New research: impact of parental wealth on next generation becoming more pronounced over time

David Kingman looks at a new analysis by the Institute for Fiscal Studies which reveals the persistence of family wealth over time

 A theme which IF has emphasised repeatedly in our work over the past few years has been the danger that rising inequality between generations will make the overall gap between rich and poor within each generation bigger in the long run. This is because one of the most pernicious aspects of intergenerational inequality in the UK is the great difficulty that younger generations are experiencing with building up asset wealth – especially housing and pensions – compared to many members of their parents’ and grandparents’ generations. It means that people who inherit family wealth from their older relatives will enjoy a bigger advantage in life compared to people who don’t.

This argument has become relatively well-accepted over recent years, and is responsible for anxieties over the outsized role played by the “Bank of Mum and Dad” in Britain’s property market, for example. However, a recent piece of research by the Institute for Fiscal Studies (IFS) has highlighted how inequality is ratcheting upwards because of the different ways in which wealthier and poorer people form relationships, and how this has reinforced the impact of inherited wealth.

More likely to be in a relationship

The IFS study identified two important phenomena: firstly, men who come from wealthier family backgrounds are more likely to have higher earnings when they are adults than men who come from poorer family backgrounds, as you would expect because we know that Britain is a relatively unequal society in which coming from a wealthy background confers a large number of advantages. However, the second phenomenon they identified is more unexpected: men who come from wealthier backgrounds and have higher earnings are also significantly more likely to be in a settled relationship with a woman than men from poorer backgrounds.

On the first of these two points, the study underlined quite how wide the gap already is between the economic prospects of people from opposite ends of the family wealth spectrum. In 2012, employed 42-year-old men whose parents were among the richest fifth of households earned on average 88% more than their counterparts whose parents belonged to the poorest fifth of households. Men from wealthier backgrounds were also far more likely to have a job in the first place compared to their poorer counterparts: 7% of men growing up in the richest fifth of households were out of work at age 42 in 2012, while more than 15% of men from the poorest fifth of households were out of work. 

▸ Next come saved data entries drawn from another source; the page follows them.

(** C7: the two vectors that [get_sample] returns have exactly 60
    elements, each within the closed interval from 0 to 1. *)
Theorem sample_vectors_normalised :
  field "features" (get_sample "rock") = Some (float_list rock_sample)
  /\ field "features" (get_sample "mine") = Some (float_list mine_sample)
  /\ List.length rock_sample = 60%nat
  /\ List.length mine_sample = 60%nat
  /\ Forall unit_interval rock_sample
  /\ Forall unit_interval mine_sample.
Proof.
  repeat split; try reflexivity;
    apply unit_interval_forallb; vm_compute; reflexivity.
Qed.

(** ** [health_check] *)

Lemma serve_all_model model rs : fst (serve_all model rs) = model.
Proof.
  revert model. induction rs as [| r rest IH]; intros model; [reflexivity |].
  cbn [serve_all].
  destruct (serve model r) as [model' resp] eqn:Hs.
  assert (Hm : model' = model) by (destruct r; cbn in Hs; congruence).
  subst model'. specialize (IH model).
  destruct (serve_all model rest) as [model'' resps]. exact IH.
Qed.

(** C8 (as amended): after startup and any sequence of requests,
    [health_check] answers status 200 with status "healthy", version
    "1.0.0" and model_loaded true exactly when the startup load ran to
    its end and produced an object other than None. *)
Theorem health_check_constant unpickled rs :
  let r := health_check (fst (serve_all (load_model unpickled) rs)) in
  status r = 200
  /\ field "status" r = Some (PyStr "healthy")
  /\ field "version" r = Some (PyStr "1.0.0")
  /\ (field "model_loaded" r = Some (PyBool true)
      <-> exists m, unpickled = Return (Some m))
  /\ (field "model_loaded" r = Some (PyBool false)
      <-> ~ exists m, unpickled = Return (Some m)).
Proof.
  cbv zeta. rewrite serve_all_model.
  split; [reflexivity |]. split; [reflexivity |]. split; [reflexivity |].
  destruct unpickled as [[m |] | e]; cbn.
  - split; split.
    + intros _. exists m. reflexivity.
    + reflexivity.
    + discriminate.
    + intros H. contradiction H. exists m. reflexivity.
  - split; split.
    + discriminate.
    + intros [m H]. discriminate H.
    + intros _ [m H]. discriminate H.
    + reflexivity.
  - split; split.
    + discriminate.
    + intros [m H]. discriminate H.
    + intros _ [m H]. discriminate H.
    + reflexivity.
Qed.

(** C8 (as stated) fails: a pickle that holds None is loaded without an
    exception, the startup reports success, and model_loaded is false. *)
Lemma pickled_none_not_loaded :
  load_completed (Return None) = true
  /\ load_model (Return None) = None
  /\ field "model_loaded" (health_check (load_model (Return None)))
     = Some (PyBool false).
Proof. repeat split. Qed.

(** ** Further properties of [predict] *)

Lemma predict_raise model e : predict model (Raise e) = ([], predict_except e).
Proof. reflexivity. Qed.

(** [predict] on a JSON object, stage by stage. *)
Lemma predict_object model kvs :
  predict model (Return (PyDict kvs)) =
  match lookup "features" kvs with
  | None => ([], MissingInput)
  | Some features =>
      match len features with
      | Raise e => ([], predict_except e)
      | Return n =>
          if negb (n =? 60)%nat then ([], InvalidLength n)
          else
            match asarray_float features with
            | Raise e => ([], predict_except e)
            | Return a =>
                match model with
                | None => ([], ModelUnavailable)
                | Some m => inference m (reshape_1_m1 a)
                end
            end
      end
  end.
Proof.
  destruct (lookup "features" kvs) as [features |] eqn:Hk.
  - assert (Ht : truthy (PyDict kvs) = true).
    { destruct kvs; [discriminate | reflexivity]. }
    unfold predict, inference, predict_try, bind, lift, ret.
    rewrite Ht. cbn [negb contains getitem]. unfold has_key. rewrite Hk. cbn [negb].
    destruct (len features) as [n | e]; [| reflexivity].
    destruct (negb (n =? 60)%nat); [reflexivity |].
    destruct (asarray_float features) as [a | e]; [| reflexivity].
    destruct model as [m |]; [| reflexivity].
    unfold prediction_response, jsonify.
    destruct (call_predict m (reshape_1_m1 a)) as [log1 [prediction | e]]; [| reflexivity].
    destruct (call_predict_proba m (reshape_1_m1 a)) as [log2 [proba | e]]; [| reflexivity].
    destruct (index proba 0) as [row |e]; [| reflexivity].
    destruct (index row 1) as [p1 | e]; [| reflexivity].
    destruct (index row 0) as [p0 | e]; [| reflexivity].
    destruct (index prediction 0) as [c | e]; reflexivity.
  - apply predict_lacks. exact Hk.
Qed.

Lemma inference_cases m x :
  inference m x =
  match clf_predict m x with
  | Raise e => ([CallPredict x], predict_except e)
  | Return prediction =>
      match clf_predict_proba m x with
      | Raise e => ([CallPredict x; CallPredictProba x], predict_except e)
      | Return proba =>
          ([CallPredict x; CallPredictProba x],
           match
             obind (index proba 0) (fun row =>
             obind (index row 1) (fun p1 =>
             obind (index row 0) (fun p0 =>
             obind (index prediction 0) (fun c =>
             Return (prediction_response c p0 p1)))))
           with
           | Return r => r
           | Raise e => predict_except e
           end)
      end
  end.
Proof.
  unfold inference, bind, lift, ret, call_predict, call_predict_proba.
  destruct (clf_predict m x) as [prediction | e]; [| reflexivity].
  destruct (clf_predict_proba m x) as [proba | e]; [| reflexivity].
  destruct (index proba 0) as [row | e]; [| reflexivity]. cbn [obind].
  destruct (index row 1) as [p1 | e]; [| reflexivity]. cbn [obind].
  destruct (index row 0) as [p0 | e]; [| reflexivity]. cbn [obind].
  destruct (index prediction 0) as [c | e]; reflexivity.
Qed.

Lemma except_form e : predict_response (predict_except e).
Proof.
  unfold predict_except. destruct (is_ValueError (exn_cls e)).
  - apply form_non_numeric.
  - apply (form_failed (exn_str e)).
Qed.

Lemma except_status e : status (predict_except e) = 400 \/ status (predict_except e) = 500.
Proof.
  unfold predict_except. destruct (is_ValueError (exn_cls e)); [left | right]; reflexivity.
Qed.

On the second point, the study found that around 86% of 42-year-old men who came from wealthier backgrounds were living with a partner in 2012, compared with only about 66% of the men from poorer backgrounds. The reason why this is significant is because it highlights the importance of so-called “assortative mating”, the phenomenon whereby people tend to form long-term relationships with people who have a similar level of education and human capital. It has been argued that this has been responsible for some of the rise in inequality which has been observed in most Western countries over the past few decades, because a couple who both do high-skilled white-collar work will earn a lot more than a couple who both do low-skilled, possibly temporary or insecure jobs, whereas the gap between the two couples would have been smaller in previous generations when middle-class women were less likely to be working.

Worrying trend

This new research lends credence to the view that assortative mating has an impact on inequality, as stable couples with higher earnings are more likely to build up assets by pooling their resources over the long run, whereas this option obviously isn’t available to single men with lower earnings, compounding their disadvantage. It also demonstrates another advantage which coming from wealthy backgrounds confers, because not only does it make you more likely to be a higher earner and live in a high-income household, it also means you are more likely to be in a relationship where both partners stand to inherit asset wealth from their families. Meanwhile, people from poorer backgrounds face a triple disadvantage: they are less likely to be earning themselves, less likely to have a partner’s income that they could rely on, and they are less likely to have one inheritance to expect, much less two.

Recent scholarship in America has looked at the ways in which rising economic inequality has been changing the “shape” of the traditional American family, as getting married and having children with one partner has increasingly become a mark of affluence, compared to the less stable family arrangements which have come to predominate amongst poorer sections of society. The ways in which changing family structures are both a consequence and a cause of widening inequality, and how it could affect inequality between the generations, is clearly a subject which deserves to receive much wider attention.